Incident
|
#30 at
Heroku on
2017/04/03
|
Full report
|
https://status.heroku.com/incidents/1091
|
How it happened
|
During scheduled maintenance a configuration procedure timed-out leaving one instance configured incorrectly and this timeout was not visible to the engineers performing the maintenance. As a result, for newly stopped or started containers it was possible for the routing fleet to miss that state change (ie, treat a stopped container as running or a running container as stopped)
|
Architecture
|
A fleet for creating hosted application containers (called Dynos) and a separate fleet that routes traffic to those containers.
|
Technologies
|
|
Root cause
|
A recently added timeout for manual system administration activities that unexpectedly affected automated activities leading to potentially silent failures during updates.
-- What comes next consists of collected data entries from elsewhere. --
(* ===== verification/ScanLog.v ===== *)
(** * The log of scanned cells (umouse/positionlog.h, umouse/positionlog.c) *)

From S2P Require Import Prelude Bitmap.

Record SCAN_LOG := mkScan { Width : Z; Height : Z; Flags : list Z }.

Definition SCAN_LOG_SIZE (width height : Z) : Z := BitmapSize (w64 (width * height)).
Definition XY_TO_INDEX (x y : Z) (posLog : SCAN_LOG) : Z := w64 (y * Width posLog + x).

Definition ScanLogInit (width height : Z) (buff : list Z) : res SCAN_LOG :=
  buff ← BitmapClear buff (SCAN_LOG_SIZE width height);
  Ok (mkScan width height buff).

Definition ScanLogSet (x y : Z) (flagState : bool) (mapLog : SCAN_LOG) : res SCAN_LOG :=
  flags ← (if flagState then BitmapOn (Flags mapLog) (XY_TO_INDEX x y mapLog)
           else BitmapOff (Flags mapLog) (XY_TO_INDEX x y mapLog));
  Ok (mkScan (Width mapLog) (Height mapLog) flags).

Definition ScanLogGet (x y : Z) (mapLog : SCAN_LOG) : res bool :=
  if (x >=? Width mapLog) || (y >=? Height mapLog) then Ok false
  else BitmapGet (Flags mapLog) (XY_TO_INDEX x y mapLog).

Record scan_ok (s : SCAN_LOG) : Prop := {
  sc_width : 1 <= Width s < 2 ^ 31;
  sc_height : 1 <= Height s < 2 ^ 31;
  sc_fits : Width s * Height s <= 32 * zlen (Flags s);
  sc_words : words_ok (Flags s)
}.

Definition in_log (s : SCAN_LOG) (x y : Z) : Prop := 0 <= x < Width s /\ 0 <= y < Height s.

#[export] Instance in_log_dec s x y : Decision (in_log s x y).
Proof. unfold in_log. apply _. Defined.

(** The cell is logged as scanned. *)
Definition scanned (s : SCAN_LOG) (x y : Z) : bool :=
  if decide (in_log s x y) then bit (Flags s) (y * Width s + x) else false.

Lemma log_index s x y : scan_ok s -> in_log s x y ->
  XY_TO_INDEX x y s = y * Width s + x /\ bits_in (Flags s) (y * Width s + x).
Proof.
  intros [Hw Hh Hf _] [Hx Hy]. assert (0 <= y * Width s + x < Width s * Height s) by nia. split.
  - apply w64_small. unfold u64. nia.
  - unfold bits_in, BitmapWordSize. nia.
Qed.

Lemma ScanLogGet_ok s x y : scan_ok s -> 0 <= x -> 0 <= y -> ScanLogGet x y s = Ok (scanned s x y).
Proof.
  intros Hs Hx Hy. unfold ScanLogGet, scanned. rewrite !Z.geb_leb. destruct (decide (in_log s x y)) as [Hin|Hin].
  - destruct (log_index s x y Hs Hin) as [-> Hb]. destruct Hin as [Hx' Hy'].
    destruct (Z.leb_spec (Width s) x); [lia|]. destruct (Z.leb_spec (Height s) y); [lia|]. by apply BitmapGet_ok.
  - unfold in_log in Hin. destruct (Z.leb_spec (Width s) x); [done|]. destruct (Z.leb_spec (Height s) y); [done|lia].
Qed.

(** A scan recorded for a cell of the map reads back, the other cells keep theirs,
    and cells outside the map are never scanned. *)
Theorem scan_set_get s x y state : scan_ok s -> in_log s x y ->
  exists s', ScanLogSet x y state s = Ok s' /\ scan_ok s' /\
    forall x' y', 0 <= x' -> 0 <= y' -> exists b, ScanLogGet x' y' s = Ok b /\ (~ in_log s x' y' -> b = false) /\
      ScanLogGet x' y' s' = Ok (if decide ((x', y') = (x, y)) then state else b).
Proof.
  intros Hs Hin. destruct (log_index s x y Hs Hin) as [Ei Hb]. pose proof (sc_words s Hs) as Hw.
  assert (exists f, (if state then BitmapOn (Flags s) (XY_TO_INDEX x y s) else BitmapOff (Flags s) (XY_TO_INDEX x y s)) = Ok f /\
    zlen f = zlen (Flags s) /\ words_ok f /\
    forall j, 0 <= j -> bit f j = if y * Width s + x =? j then state else bit (Flags s) j) as (f & Hrun & Hlen & Hwf & Hbit).
  { rewrite Ei. destruct state; [by apply BitmapOn_ok|by apply BitmapOff_ok]. }
  exists (mkScan (Width s) (Height s) f). unfold ScanLogSet. rewrite Hrun. split; [done|].
  assert (scan_ok (mkScan (Width s) (Height s) f)) as Hs' by (destruct Hs; constructor; simpl; rewrite ?Hlen; done).
  split; [done|]. intros x' y' Hx' Hy'. exists (scanned s x' y'). split; [by apply ScanLogGet_ok|].
  split; [intros Hn; unfold scanned; by rewrite decide_False|]. rewrite ScanLogGet_ok by done. f_equal. unfold scanned.
  change (decide (in_log (mkScan (Width s) (Height s) f) x' y')) with (decide (in_log s x' y')). simpl.
  destruct (decide (in_log s x' y')) as [Hin'|Hin'].
  - destruct (log_index s x' y' Hs Hin') as [_ Hb']. rewrite Hbit by apply Hb'.
    destruct (Z.eqb_spec (y * Width s + x) (y' * Width s + x')) as [E|E].
    + rewrite decide_True; [done|]. destruct Hin as [Hx Hy], Hin' as [Hxl Hyl].
      assert (y = y') as -> by nia. f_equal. lia.
    + rewrite decide_False; [done|]. by intros [= -> ->].
  - rewrite decide_False; [done|]. by intros [= -> ->].
Qed.

(** ScanLogInit passes the number of words of the buffer where BitmapClear wants the
    number of bits, so that only the first words are cleared: a log of eight by eight
    cells keeps what its buffer held for half of the cells. *)
Theorem scan_init_partial :
  exists s, ScanLogInit 8 8 (replicate (Z.to_nat (SCAN_LOG_SIZE 8 8)) 255) = Ok s /\ scan_ok s /\
    ScanLogGet 0 0 s = Ok false /\ ScanLogGet 0 4 s = Ok true.
Proof.
  eexists. split; [reflexivity|]. split; [|split; reflexivity].
  constructor; simpl; unfold zlen; simpl; try lia. repeat constructor; lia.
Qed.

(** A log of four by five cells with the cell (1, 1) scanned. *)
Definition log45 : SCAN_LOG := mkScan 4 5 [32].

Lemma log45_ok : scan_ok log45.
Proof. constructor; simpl; unfold zlen; simpl; try lia. repeat constructor; lia. Defined.

Lemma scan_set_get_witness :
  exists s', ScanLogSet 2 3 true log45 = Ok s' /\ scan_ok s' /\
    forall x' y', 0 <= x' -> 0 <= y' -> exists b, ScanLogGet x' y' log45 = Ok b /\ (~ in_log log45 x' y' -> b = false) /\
      ScanLogGet x' y' s' = Ok (if decide ((x', y') = (2, 3)) then true else b).
Proof. apply (scan_set_get log45 2 3 true log45_ok). unfold in_log. simpl. lia. Defined.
Specifically, a remote procedure to update instances of the fleet (the fleet that creates containers) configurations timed out leaving one instance with an incorrect configuration.
|
Failure
|
Traffic was routed to some stopped containers and not routed to some started containers.
|
Impact
|
Elevated error rate (including 'backend connection timeout', 'backend connetion refused', 'app crashed' and 'request error') for applications with containers that were stopped or started over the course of the incident.
|
Mitigation
|
Flushed the routing caches helped mitigate the issue during the investigation to minimize impact; updated instance with correct configuration.
|